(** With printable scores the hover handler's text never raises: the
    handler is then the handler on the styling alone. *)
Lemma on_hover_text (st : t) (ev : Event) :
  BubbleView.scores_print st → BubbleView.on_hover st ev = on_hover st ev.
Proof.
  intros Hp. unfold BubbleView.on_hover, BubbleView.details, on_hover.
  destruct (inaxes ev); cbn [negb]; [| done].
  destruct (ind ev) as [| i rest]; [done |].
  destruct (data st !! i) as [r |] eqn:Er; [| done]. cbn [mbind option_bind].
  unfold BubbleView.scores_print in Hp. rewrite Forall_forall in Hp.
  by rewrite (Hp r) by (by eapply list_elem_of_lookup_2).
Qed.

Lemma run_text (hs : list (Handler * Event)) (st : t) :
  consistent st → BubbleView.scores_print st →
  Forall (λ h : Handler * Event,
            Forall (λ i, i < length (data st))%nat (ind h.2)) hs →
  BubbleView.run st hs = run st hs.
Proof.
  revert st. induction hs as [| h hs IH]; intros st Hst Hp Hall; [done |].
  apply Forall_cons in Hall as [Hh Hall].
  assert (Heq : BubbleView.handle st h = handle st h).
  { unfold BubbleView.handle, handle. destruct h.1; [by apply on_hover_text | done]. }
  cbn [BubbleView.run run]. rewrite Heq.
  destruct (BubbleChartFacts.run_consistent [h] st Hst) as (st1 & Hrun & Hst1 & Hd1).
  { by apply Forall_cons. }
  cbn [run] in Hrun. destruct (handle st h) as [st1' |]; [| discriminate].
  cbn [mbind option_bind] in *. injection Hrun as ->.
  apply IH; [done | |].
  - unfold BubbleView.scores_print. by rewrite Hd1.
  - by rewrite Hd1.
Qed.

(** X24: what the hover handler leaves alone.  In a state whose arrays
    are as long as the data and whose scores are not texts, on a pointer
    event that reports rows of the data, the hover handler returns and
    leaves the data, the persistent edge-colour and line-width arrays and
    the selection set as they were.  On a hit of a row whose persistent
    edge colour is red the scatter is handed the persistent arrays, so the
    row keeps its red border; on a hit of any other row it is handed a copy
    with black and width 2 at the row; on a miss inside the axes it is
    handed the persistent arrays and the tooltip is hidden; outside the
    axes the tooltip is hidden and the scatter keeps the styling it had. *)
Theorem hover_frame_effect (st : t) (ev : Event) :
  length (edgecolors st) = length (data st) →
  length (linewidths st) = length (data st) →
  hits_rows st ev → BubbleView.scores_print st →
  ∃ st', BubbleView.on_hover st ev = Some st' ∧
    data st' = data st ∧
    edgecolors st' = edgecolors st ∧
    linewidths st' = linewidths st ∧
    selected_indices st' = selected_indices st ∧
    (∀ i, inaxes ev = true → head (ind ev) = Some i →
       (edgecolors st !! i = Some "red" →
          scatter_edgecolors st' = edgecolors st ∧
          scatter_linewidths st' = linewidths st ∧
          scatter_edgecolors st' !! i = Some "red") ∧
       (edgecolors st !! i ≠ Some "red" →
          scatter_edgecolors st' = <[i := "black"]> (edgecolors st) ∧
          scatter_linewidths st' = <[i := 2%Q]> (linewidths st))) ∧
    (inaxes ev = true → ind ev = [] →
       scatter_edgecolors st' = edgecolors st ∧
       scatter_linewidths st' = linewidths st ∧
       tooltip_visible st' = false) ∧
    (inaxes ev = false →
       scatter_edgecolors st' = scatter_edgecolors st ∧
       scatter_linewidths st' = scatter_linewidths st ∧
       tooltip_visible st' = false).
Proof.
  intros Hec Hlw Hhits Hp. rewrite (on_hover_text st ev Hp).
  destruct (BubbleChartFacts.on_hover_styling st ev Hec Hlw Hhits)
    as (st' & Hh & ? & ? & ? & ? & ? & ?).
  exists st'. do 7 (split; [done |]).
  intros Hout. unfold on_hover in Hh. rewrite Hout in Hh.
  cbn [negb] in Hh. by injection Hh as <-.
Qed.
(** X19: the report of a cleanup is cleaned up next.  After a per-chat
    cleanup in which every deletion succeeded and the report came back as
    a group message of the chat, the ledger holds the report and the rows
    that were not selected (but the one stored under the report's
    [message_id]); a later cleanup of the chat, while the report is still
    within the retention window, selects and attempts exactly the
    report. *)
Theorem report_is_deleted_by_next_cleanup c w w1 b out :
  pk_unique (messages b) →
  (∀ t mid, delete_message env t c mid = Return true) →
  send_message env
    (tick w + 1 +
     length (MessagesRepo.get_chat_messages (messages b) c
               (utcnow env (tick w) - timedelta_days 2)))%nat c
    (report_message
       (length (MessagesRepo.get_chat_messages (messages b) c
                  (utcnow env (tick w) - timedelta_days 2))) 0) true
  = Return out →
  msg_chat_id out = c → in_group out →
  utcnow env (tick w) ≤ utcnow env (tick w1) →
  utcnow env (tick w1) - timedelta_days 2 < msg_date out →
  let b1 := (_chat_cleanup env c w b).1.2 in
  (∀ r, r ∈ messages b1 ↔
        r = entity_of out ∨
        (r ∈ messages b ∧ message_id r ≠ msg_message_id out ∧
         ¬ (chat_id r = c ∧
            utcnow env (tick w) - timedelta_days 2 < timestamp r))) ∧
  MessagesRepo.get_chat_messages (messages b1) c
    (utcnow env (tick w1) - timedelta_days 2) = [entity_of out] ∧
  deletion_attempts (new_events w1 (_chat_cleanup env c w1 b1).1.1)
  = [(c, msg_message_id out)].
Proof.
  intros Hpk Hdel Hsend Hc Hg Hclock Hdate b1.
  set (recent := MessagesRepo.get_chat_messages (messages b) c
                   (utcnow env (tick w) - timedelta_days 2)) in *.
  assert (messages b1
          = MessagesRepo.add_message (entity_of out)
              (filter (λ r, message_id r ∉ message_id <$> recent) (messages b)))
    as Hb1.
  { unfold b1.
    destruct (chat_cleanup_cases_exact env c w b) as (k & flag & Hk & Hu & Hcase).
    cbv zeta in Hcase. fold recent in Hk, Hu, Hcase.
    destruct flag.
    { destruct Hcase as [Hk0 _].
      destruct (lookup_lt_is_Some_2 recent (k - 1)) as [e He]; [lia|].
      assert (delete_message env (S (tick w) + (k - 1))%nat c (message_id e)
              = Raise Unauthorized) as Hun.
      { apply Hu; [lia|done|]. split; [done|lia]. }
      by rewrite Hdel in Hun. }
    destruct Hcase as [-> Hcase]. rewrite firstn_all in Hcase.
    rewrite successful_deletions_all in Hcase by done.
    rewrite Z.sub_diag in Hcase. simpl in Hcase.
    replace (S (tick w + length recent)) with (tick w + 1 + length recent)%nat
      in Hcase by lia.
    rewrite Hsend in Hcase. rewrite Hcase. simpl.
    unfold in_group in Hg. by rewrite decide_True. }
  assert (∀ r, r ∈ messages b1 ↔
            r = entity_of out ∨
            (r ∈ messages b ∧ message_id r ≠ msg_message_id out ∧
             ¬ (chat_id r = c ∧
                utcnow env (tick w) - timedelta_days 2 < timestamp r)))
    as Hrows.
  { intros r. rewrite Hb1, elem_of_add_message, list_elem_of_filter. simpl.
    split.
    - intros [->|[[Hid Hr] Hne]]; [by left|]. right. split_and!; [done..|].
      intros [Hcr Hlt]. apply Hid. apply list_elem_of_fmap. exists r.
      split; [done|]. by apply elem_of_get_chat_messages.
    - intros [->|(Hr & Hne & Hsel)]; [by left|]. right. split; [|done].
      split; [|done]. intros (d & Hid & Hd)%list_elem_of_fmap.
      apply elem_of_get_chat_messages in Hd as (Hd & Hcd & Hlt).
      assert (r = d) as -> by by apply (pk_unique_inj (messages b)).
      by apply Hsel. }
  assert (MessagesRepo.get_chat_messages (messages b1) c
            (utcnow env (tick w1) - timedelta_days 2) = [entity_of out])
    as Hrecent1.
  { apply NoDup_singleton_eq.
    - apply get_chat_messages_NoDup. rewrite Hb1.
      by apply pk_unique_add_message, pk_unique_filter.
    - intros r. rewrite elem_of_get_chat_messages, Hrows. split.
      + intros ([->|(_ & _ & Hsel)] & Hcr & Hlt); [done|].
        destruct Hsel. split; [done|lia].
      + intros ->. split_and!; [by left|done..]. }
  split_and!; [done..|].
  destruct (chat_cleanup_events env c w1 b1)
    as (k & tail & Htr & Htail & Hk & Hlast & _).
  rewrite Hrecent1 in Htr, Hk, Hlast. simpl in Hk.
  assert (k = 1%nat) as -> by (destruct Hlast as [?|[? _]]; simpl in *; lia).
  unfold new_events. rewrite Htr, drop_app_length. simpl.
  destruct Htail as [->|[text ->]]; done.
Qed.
########################################
◆ Assignment
Starting at the line that has "(utcnow env (tick w) - timedelta_days 2)) in" and ending at the line that has "split; [done|]. by", please write out the lines above exactly, leaving out all others.

◆ Task result
                   (utcnow env (tick w) - timedelta_days 2)) in *.
  assert (messages b1
          = MessagesRepo.add_message (entity_of out)
              (filter (λ r, message_id r ∉ message_id <$> recent) (messages b)))
    as Hb1.
  { unfold b1.
    destruct (chat_cleanup_cases_exact env c w b) as (k & flag & Hk & Hu & Hcase).
    cbv zeta in Hcase. fold recent in Hk, Hu, Hcase.
    destruct flag.
    { destruct Hcase as [Hk0 _].
      destruct (lookup_lt_is_Some_2 recent (k - 1)) as [e He]; [lia|].
      assert (delete_message env (S (tick w) + (k - 1))%nat c (message_id e)
              = Raise Unauthorized) as Hun.
      { apply Hu; [lia|done|]. split; [done|lia]. }
      by rewrite Hdel in Hun. }
    destruct Hcase as [-> Hcase]. rewrite firstn_all in Hcase.
    rewrite successful_deletions_all in Hcase by done.
    rewrite Z.sub_diag in Hcase. simpl in Hcase.
    replace (S (tick w + length recent)) with (tick w + 1 + length recent)%nat
      in Hcase by lia.
    rewrite Hsend in Hcase. rewrite Hcase. simpl.
    unfold in_group in Hg. by rewrite decide_True. }
  assert (∀ r, r ∈ messages b1 ↔
            r = entity_of out ∨
            (r ∈ messages b ∧ message_id r ≠ msg_message_id out ∧
             ¬ (chat_id r = c ∧
                utcnow env (tick w) - timedelta_days 2 < timestamp r)))
    as Hrows.
  { intros r. rewrite Hb1, elem_of_add_message, list_elem_of_filter. simpl.
    split.
    - intros [->|[[Hid Hr] Hne]]; [by left|]. right. split_and!; [done..|].
      intros [Hcr Hlt]. apply Hid. apply list_elem_of_fmap. exists r.
      split; [done|]. by apply elem_of_get_chat_messages.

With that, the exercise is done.